:: Instructions to follow ::
Below are the records; tally the lines that include "AgentSpec" and report only the total.

(Stored data entries)
----
(** At the end of a call, the conversation of the goroutine is the stored one. *)
Lemma local_ok_stored st id l :
  local_ok st id l → stored_conversations st !! id = local_conversation (l_stored l) (l_rec l).
Proof.
  intros [Hs Hr Hk]. unfold stored_conversations. rewrite lookup_omap, Hs.
  destruct (l_stored l) as [p|] eqn:Hp; [|done]. simpl. destruct (Hk p eq_refl) as (s & Hrec).
  rewrite Hrec. destruct (Hr _ _ Hrec) as [-> _]. done.
Qed.

Lemma local_start_ok st id : wf st → local_ok st id (local_start (data st !! id) (heap st)).
Proof.
  intros Hwf. split; simpl; [done|..]; destruct (data st !! id) as [q|] eqn:Hq; simpl; try done.
  all: destruct (Hwf _ _ Hq) as (s & Hs & Hid); rewrite Hs; simpl.
  - by intros ? ? [= <- <-].
  - intros ? [= <-]. by eexists.
Qed.

(** *** One access, seen locally *)

Definition replied (o : session_op) (c : option conversation) (l l' : local)
    (e : option (InvocationRequest * res error InvocationResult)) : Prop :=
  match e with
  | None => l_reply l' = l_reply l
  | Some (req, r) =>
    l_reply l = None ∧ op_request a o c = Some req ∧ agent_answers a (op_context o) req r ∧ l_reply l' = Some r
  end.

Lemma set_record_ok st id stored p s s' holds reply n n' w :
  local_ok st id (mkLocal stored (Some (p, s)) holds reply n) → ses_ID s' = ses_ID s →
  let st' := mkState (<[p := s']> (heap st)) (data st) w in
  local_ok st' id (mkLocal stored (Some (p, s')) holds reply n') ∧ apart id st st'.
Proof.
  intros [Hs Hr Hk] Hid st'. destruct (Hr p s eq_refl) as [Hp Hps]. split; [split|].
  - done.
  - intros q t [= <- <-]. simpl. rewrite lookup_insert_eq. by rewrite Hid.
  - intros q Hq. destruct (Hk q Hq) as (t & [= <- <-]). by eexists.
  - intros id' Hne. split; [done|]. intros q t Hq Ht. simpl. rewrite lookup_insert_ne; [done|].
    intros <-. congruence.
Qed.

Lemma new_record_ok st id holds reply s n n' w :
  local_ok st id (mkLocal None None holds reply n) → ses_ID s = id →
  let p := fresh (dom (heap st)) in
  let st' := mkState (<[p := s]> (heap st)) (data st) w in
  local_ok st' id (mkLocal None (Some (p, s)) holds reply n') ∧ apart id st st'.
Proof.
  intros [Hs _ _] Hid p st'. assert (Hp : heap st !! p = None) by apply not_elem_of_dom, is_fresh.
  split; [split|]; [done| |done|].
  - intros q t [= <- <-]. simpl. by rewrite lookup_insert_eq.
  - intros id' Hne. split; [done|]. intros q t Hq Ht. simpl. rewrite lookup_insert_ne; [done|]. congruence.
Qed.

Lemma store_record_ok st id stored p s holds reply n n' w :
  local_ok st id (mkLocal stored (Some (p, s)) holds reply n) →
  let st' := mkState (heap st) (<[id := p]> (data st)) w in
  local_ok st' id (mkLocal (Some p) (Some (p, s)) holds reply n') ∧ apart id st st'.
Proof.
  intros [Hs Hr Hk] st'. split; [split|]; simpl.
  - by rewrite lookup_insert_eq.
  - intros q t Hq. by apply Hr.
  - intros q [= <-]. by eexists.
  - intros id' Hne. simpl. by rewrite lookup_insert_ne.
Qed.

(** The steps that leave the heap and the map. *)
Ltac idle_step l' Hok :=
  exists l'; split_and!; try done; try (by destruct Hok); try (simpl; lia).
Definition agent_structured_yaml : AgentSpec :=
  mkAgentSpec "forge.praxis-os.dev/v0" "AgentSpec"
    (mkMetadata "demo.structured" "0.1.0" "structured-output demo" "" None None)
    (demo_provider "maxTokens" 1024)
    (mkPromptBlock (Some (mkComponentRef "prompt.demo-structured-system@1.0.0" None)) None)
    None (Some [demo_pii]) (mkFilterBlock None None None)
    (Some (mkBudgetRef "budgetprofile.default-tier1@1.0.0" (mkBudgetOverrides "" 0 0 0 0)))
    (Some (mkComponentRef "telemetryprofile.slog@1.0.0" None)) None None None
    (Some [mkComponentRef "skill.structured-output@1.0.0" None]) None
    (Some (mkComponentRef "outputcontract.json-schema@1.0.0" (Some [("schema", demo_schema)]))).

(** ** Properties *)

(** *** The demo registry *)

Section demo_properties.
Context `{K : Kernel} {L : Payloads} {O : Orchestration} {V : Services}.

Lemma demo_registry_filled structured mcpDemo apiKey priv :
  ∃ r, demo_registry structured mcpDemo apiKey priv = Ok r ∧
    holds_all (demo_registrations structured mcpDemo apiKey priv) r.
Proof.
  apply register_all_fills, (bool_decide_unpack _). destruct structured, mcpDemo; vm_compute; exact I.
Qed.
----
:: Solution to this task ::
2